Un ciudadano, “por faltarle el respeto” al presidente del Senado en una sala VIP del aeropuerto fue obligado a disculparse públicamente, por escrito y ante la magnífica presencia del agraviado, en el pleno senatorial. Otra ciudadana que tuiteó en contra de una diputada oficialista fue obligada por las autoridades electorales a disculparse, desde su cuenta de X, diariamente, durante treinta días. La humillación de la ciudadanía, de ese 40% que votó por otras opciones, es moneda corriente y actualmente México ya comparte los estándares autocráticos de la India de Modi y de la Turquía de Erdogan.
No sé qué están esperando que ocurra aquí nuestros amigos sudamericanos para voltearnos a ver. No está en la naturaleza de los populismos contemporáneos, salvo en casos extremos como en Nicaragua y en Venezuela, las escenas que recuerdan al 11 de septiembre de 1973 en Santiago o a las correrías sangrientas de la Triple A en la Argentina. Aquí, cuando alguien incomoda, se “comisiona” al narco y se procede a liquidarlo sin manchar a ese nuevo tipo de “democracia popular” que es la mexicana. Así ocurre con los periodistas independientes en la provincia, desde antes de 2018.

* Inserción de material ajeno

(* ===== verification/RemoteClaims.v ===== *)
(** Runs of the remote fixture under every environment: waiting for the worker, closing, the
    clients of a phase; what the run guarantees about the records it trusts, its commands and
    its exit status; and a run on concrete answers. *)

From stdpp Require Import gmap.
From S2P Require Import Prelude PyVal Json Regex Harness PyPath RemoteRecords RemoteFixture RemoteFacts.

Open Scope Z_scope.
Open Scope harness_scope.

Section Remote.
Context (o : oracle request) (toml_loads : pystr -> option pydict) (ROOT : path).
Context (host : pystr) (alias : option pystr).

#[local] Abbreviation allocated := (RemoteFacts.allocated host alias).
#[local] Abbreviation checked := (RemoteFacts.checked host alias).
#[local] Abbreviation rule := (RemoteFacts.rule ROOT host alias).
#[local] Abbreviation good := (RemoteFacts.good ROOT host alias).
#[local] Abbreviation calm := (RemoteFacts.calm ROOT host alias).

(** * Waiting *)

(** The trace grows and only the reader's fields change. *)
Definition steady (s s' : Harness.host request fixture) : Prop :=
  good s' /\ h_trace s `prefix_of` h_trace s' /\ fx_root (h_state s') = fx_root (h_state s) /\
  fx_process (h_state s') = fx_process (h_state s) /\ fx_ready (h_state s') = fx_ready (h_state s) /\
  fx_phase (h_state s') = fx_phase (h_state s) /\ (fx_reader (h_state s) <> Unstarted -> fx_reader (h_state s') <> Unstarted).

Lemma steady_refl s : good s -> steady s s.
Proof. by intros Hg. Qed.

Lemma steady_trans s s' s'' : steady s s' -> steady s' s'' -> steady s s''.
Proof.
  intros (_ & P & E1 & E2 & E3 & E4 & E5) (Hg & P' & E1' & E2' & E3' & E4' & E5').
  split_and!; [done|by etrans|congruence|congruence|congruence|congruence|auto].
Qed.

Lemma steady_log {R} s (q : request R) (a : R) : good (log s q a) -> steady s (log s q a).
Proof. intros Hg. split_and!; try done. by exists [Event q a]. Qed.

Lemma calm_steady {A} s (r : outcome A) s' : calm s r s' -> steady s s'.
Proof. intros (Hg & E & P & _). unfold steady. rewrite E. by split_and!. Qed.

Lemma observe_spec timeout s : good s -> hwp (observe o timeout) (fun r s' => steady s s' /\ r <> Stuck) s.
Proof.
  intros Hg. apply hwp_bind, hwp_get. destruct (fx_reader (h_state s)) eqn:Er; try (apply hwp_ret; by split; [apply steady_refl|]).
  apply hwp_bind, hwp_ask. intros p _. apply hwp_update. split; [|done]. pose proof (good_read timeout p s Hg) as Hr.
  split_and!; [exact Hr|by exists [Event (ReaderLines timeout) p]|..];
    unfold _read_stdout; cbn [log h_state]; rewrite read_lines; destruct p as [lines ended]; cbn [snd]; destruct ended; try done; by rewrite ?Er.
Qed.

Lemma empty_spec s : good s -> hwp (messages_empty o) (fun r s' => steady s s' /\ r <> Stuck) s.
Proof.
  intros Hg. apply hwp_bind. eapply hwp_mono; [by apply observe_spec|]. intros [[]|e|] s' [Hc Hr]; [|by split|done].
  apply hwp_bind, hwp_get, hwp_ret. by split.
Qed.

Lemma get_message_spec timeout s :
  good s -> hwp (get_message o timeout) (fun r s' => steady s s' /\ r <> Stuck /\ forall m, r = Done (Some (Some m)) -> heard (h_trace s') m) s.
Proof.
  intros Hg. apply hwp_bind. eapply hwp_mono; [by apply observe_spec|]. intros [[]|e|] s' [Hc Hr]; [|by split_and!|done].
  apply hwp_bind, hwp_get. destruct (fx_messages (h_state s')) as [|m rest] eqn:Em; [apply hwp_ret; by split_and!|].
  apply hwp_bind, hwp_update, hwp_ret. destruct Hc as (Hg' & P & Hrest). split_and!; [|done|].
  - split_and!; [|done|by apply Hrest..]. apply (good_set_messages rest s'); [done|]. rewrite Em. intros x Hx. by right.
  - intros x [= ->]. apply (g_messages s' Hg'). rewrite Em. by left.
Qed.

Definition clock_advances (tick : Z) : Prop := forall tr t, Event Clock t ∈ tr -> t + tick <= o Z tr Clock.

(** What [_wait_ready] gives in a phase. *)
Definition awaited (phase : Z) (s s' : Harness.host request fixture) (r : outcome RemoteReady) : Prop :=
  steady s s' /\ forall x, r = Done x -> announced (h_trace s') x /\ ready_phase x = phase.

Lemma awaited_failed phase s s' e : steady s s' -> awaited phase s s' (Failed e).
Proof. by intros. Qed.

Definition late (n : nat) (last deadline : Z) (r : outcome RemoteReady) : Prop :=
  r = Stuck -> forall tick, clock_advances tick -> n = O \/ last + Z.of_nat n * tick < deadline.

Lemma parse_line_spec line phase s :
  good s -> heard (h_trace s) line -> forall n last deadline,
  hwp (hcatch (hlift (parse_remote_ready_record line phase None))
       (fun e => if is_ValueError (f_class e)
                 then fail RuntimeError (py "remote Registry fixture reported invalid peer addresses") else reraise e))
    (fun r s' => awaited phase s s' r /\ late n last deadline r) s.
Proof.
  intros Hg Hm n last deadline. apply hwp_catch, hwp_lift. destruct (parse_remote_ready_record line phase None) as [x|e|] eqn:E.
  - split; [|done]. split; [by apply steady_refl|]. intros x' [= <-]. apply ready_record_done in E as (Ha & Hp & Hd & _).
    split; [|done]. by exists line.
  - case_match; apply hwp_lift; (split; [by apply awaited_failed, steady_refl|done]).
  - exfalso. revert E. unfold parse_remote_ready_record. assert (forall v x, parse_remote_peer_address v x <> Stuck) as Hp.
    { intros v x. unfold parse_remote_peer_address. by repeat case_match. }
    repeat case_match; try done; intros _; by eapply Hp.
Qed.

Lemma log_clock s t : Event Clock t ∈ h_trace (log s Clock t).
Proof. apply elem_of_app. right. by left. Qed.

Lemma steady_event {R} s s' (q : request R) a : steady s s' -> Event q a ∈ h_trace s -> Event q a ∈ h_trace s'.
Proof. intros (_ & [l ->] & _) H. apply elem_of_app. by left. Qed.

(** The next round, after the clock showed [now]. *)
Lemma late_next n last now deadline r :
  (forall tick, clock_advances tick -> last + tick <= now) -> now < deadline -> late n now deadline r -> late (S n) last deadline r.
Proof.
  intros Hl Hn H Er tick Ht. right. specialize (Hl tick Ht). destruct (H Er tick Ht) as [-> |H']; [simpl; lia|].
  rewrite Nat2Z.inj_succ. lia.
Qed.

Lemma awaited_after phase s s' s'' r : steady s s' -> awaited phase s' s'' r -> awaited phase s s'' r.
Proof. intros Hs [Hs' Hd]. split; [by eapply steady_trans|done]. Qed.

Pero si en Santiago o Buenos Aires hay viejos amigos quienes todavía tiemblan ante el ruido de los sables, les informo que López Obrador eliminó lo más preciado de la institucionalidad mexicana y le dio al ejército obra pública de presupuesto millonario y mantuvo, contra sus propias promesas, la participación militar en la persecución del narcotráfico. De hecho, el mayor agravio que la antigua Suprema Corte de Justicia infringió a quien se sigue llamando “presidente” (a la gringa) fue declarar inconstitucional el mando militar de la seguridad civil.
La gratitud, decía André Gide, es uno de los sentimientos más difíciles de manejar. Escribo estas páginas no sin incomodidad. Sé que México no es Gaza ni es Ucrania y el populismo mexicano, a diferencia del turco o del húngaro, no es agresivo ni expansionista, es endogámico: aquí se trata de apretar la cortina de nopal para que la autocracia morenista gobierne un milenio. Ya podemos contar a México entre las viejas naciones, como China o Rusia, que han conocido la democracia solo durante años, o si acaso décadas, a lo largo de la historia.